After they take off the boy asks to go and look out the one porthole on the ship, but his father says no, before adding that it will soon be Xmas: the boy asks if he’ll get his present and his tree, and his father says yes (much to the dismay of the mother). Then the father leaves their cabin on a short errand.
The story closes with the father taking the family up to the porthole. They enter a dark cabin and see the porthole before a number of unseen people start singing carols. Through the porthole the boy can see “the burning of ten billion billion white and lovely candles. . . .”
This is okay, but it’s minor Bradbury. And the idea of non-flickering stars in space resembling candles on a Xmas tree is a bit of a stretch.
** (Average). 780 words.

The Santa Claus Compromise by Thomas M. Disch

The Santa Claus Compromise by Thomas M. Disch (Crawdaddy, December 1974) opens with the Supreme Court giving children of five and older full civil liberties. Various societal changes ensue, including the ability of children to work as reporters: this leads to Our Own Times’ Bobby Boyd and Michelle Ginsberg running a story stating the there is no Santa Claus!
We learn about the evidence that the pair have uncovered to support their story (Bobby finds receipts for items similar to the gifts Santa brought him, etc.) and, when the news starts breaking through to other youngsters, opinions change; eventually there is a serious economic impact when people don’t buy Xmas presents and other merchandise.
Eventually (spoiler), the President has to take the two intrepid reporters to the North Pole to restore the status quo ante:

What they saw there, and whom they met, the whole nation learned on the night of January 24, the new Christmas Eve, during the President’s momentous press conference. After Billy showed his Polaroid snapshots of the elves at work in their workshop, of himself shaking Santa’s hand and sitting beside him in the sleigh, and of everyone—Billy, Michelle, Santa Claus and Mrs. Santa, the President and the First Lady—sitting down to a big turkey dinner, Michelle read a list of all the presents that she and Billy had received.
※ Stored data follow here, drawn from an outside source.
Lemma im_insert_keys m k v : (im_insert m k v).*1 = if im_contains m k then m.*1 else m.*1 ++ [k].
Proof.
  unfold im_contains. induction m as [|[a x] m IH]; cbn [im_insert im_get fmap list_fmap fst]; [done|]. destruct (String.eqb_spec a k) as [->|Ha]; [done|].
  cbn [fmap list_fmap fst]. rewrite IH. by destruct (im_get m k).
Qed.

Lemma im_remove_sublist m k : sublist (im_remove m k).*1 m.*1.
Proof.
  induction m as [|[a x] m IH]; cbn [im_remove]; [done|]. destruct (String.eqb a k); [by apply sublist_cons|by apply sublist_skip].
Qed.

Lemma im_insert_NoDup m k v : NoDup m.*1 → NoDup (im_insert m k v).*1.
Proof.
  intros Hm. rewrite im_insert_keys. unfold im_contains. destruct (im_get m k) eqn:Hk; [done|]. apply im_get_None in Hk.
  apply NoDup_app. split_and!; [done|set_solver|apply NoDup_singleton].
Qed.

Lemma im_remove_NoDup m k : NoDup m.*1 → NoDup (im_remove m k).*1.
Proof. intros Hm. eapply sublist_NoDup; [exact Hm|]. apply im_remove_sublist. Qed.
End index_map.

(** ** Trimming twice *)

Lemma trim_with_done ws f s :
  [] ∉ ws → String.length s ≤ f → List.find (λ w, starts_with (trim_with ws f s) (bytes w)) ws = None.
Proof.
  intros Hws. revert s. induction f as [|f IH]; intros s Hs; cbn [trim_with].
  - destruct s; [|simpl in Hs; lia]. destruct (List.find _ ws) as [w|] eqn:Hf; [|done]. apply List.find_some in Hf as [Hin Hw].
    destruct w; [by apply list_elem_of_In in Hin|done].
  - destruct (List.find (λ w, starts_with s (bytes w)) ws) as [w|] eqn:Hf; [|done]. apply IH. apply List.find_some in Hf as [Hin Hw].
    destruct w as [|n w]; [by apply list_elem_of_In in Hin|]. destruct s as [|a s]; [done|]. cbn [length drop_bytes]. simpl in Hs.
    assert (Hd : ∀ k t, String.length (drop_bytes k t) ≤ String.length t) by (induction k as [|k IHk]; intros [|b t]; simpl; try lia; specialize (IHk t); lia).
    specialize (Hd (length w) s). lia.
Qed.

Lemma trim_with_stable ws f s : List.find (λ w, starts_with s (bytes w)) ws = None → trim_with ws f s = s.
Proof. intros Hf. destruct f; [done|]. cbn [trim_with]. by rewrite Hf. Qed.

Lemma find_none_prefix ws s t :
  List.find (λ w, starts_with (s +:+ t) (bytes w)) ws = None → List.find (λ w, starts_with s (bytes w)) ws = None.
Proof.
  intros Hf. destruct (List.find (λ w, starts_with s (bytes w)) ws) as [w|] eqn:Hg; [|done]. apply List.find_some in Hg as [Hin Hw].
  eapply List.find_none in Hf; [|exact Hin]. apply starts_with_app in Hw as [r ->]. cbv beta in Hf. rewrite string_app_assoc in Hf.
  by rewrite (proj2 (starts_with_app _ _)) in Hf by eauto.
Qed.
Their estimated retail value: $18,599.95. As Michelle bluntly put it: “My father just doesn’t make that kind of money.”
“So would you say, Michelle,” the President asked with a twinkle in his eye, “that you do believe in Santa Claus?”
“Oh, absolutely, there’s no question.”
“And you, Billy?”
Billy looked at the tips of his new cowboy boots and smiled. “Oh, sure. And not just ’cause he gave us such swell presents. His beard, for instance. I gave it quite a yank. I’d take my oath that the beard was real.”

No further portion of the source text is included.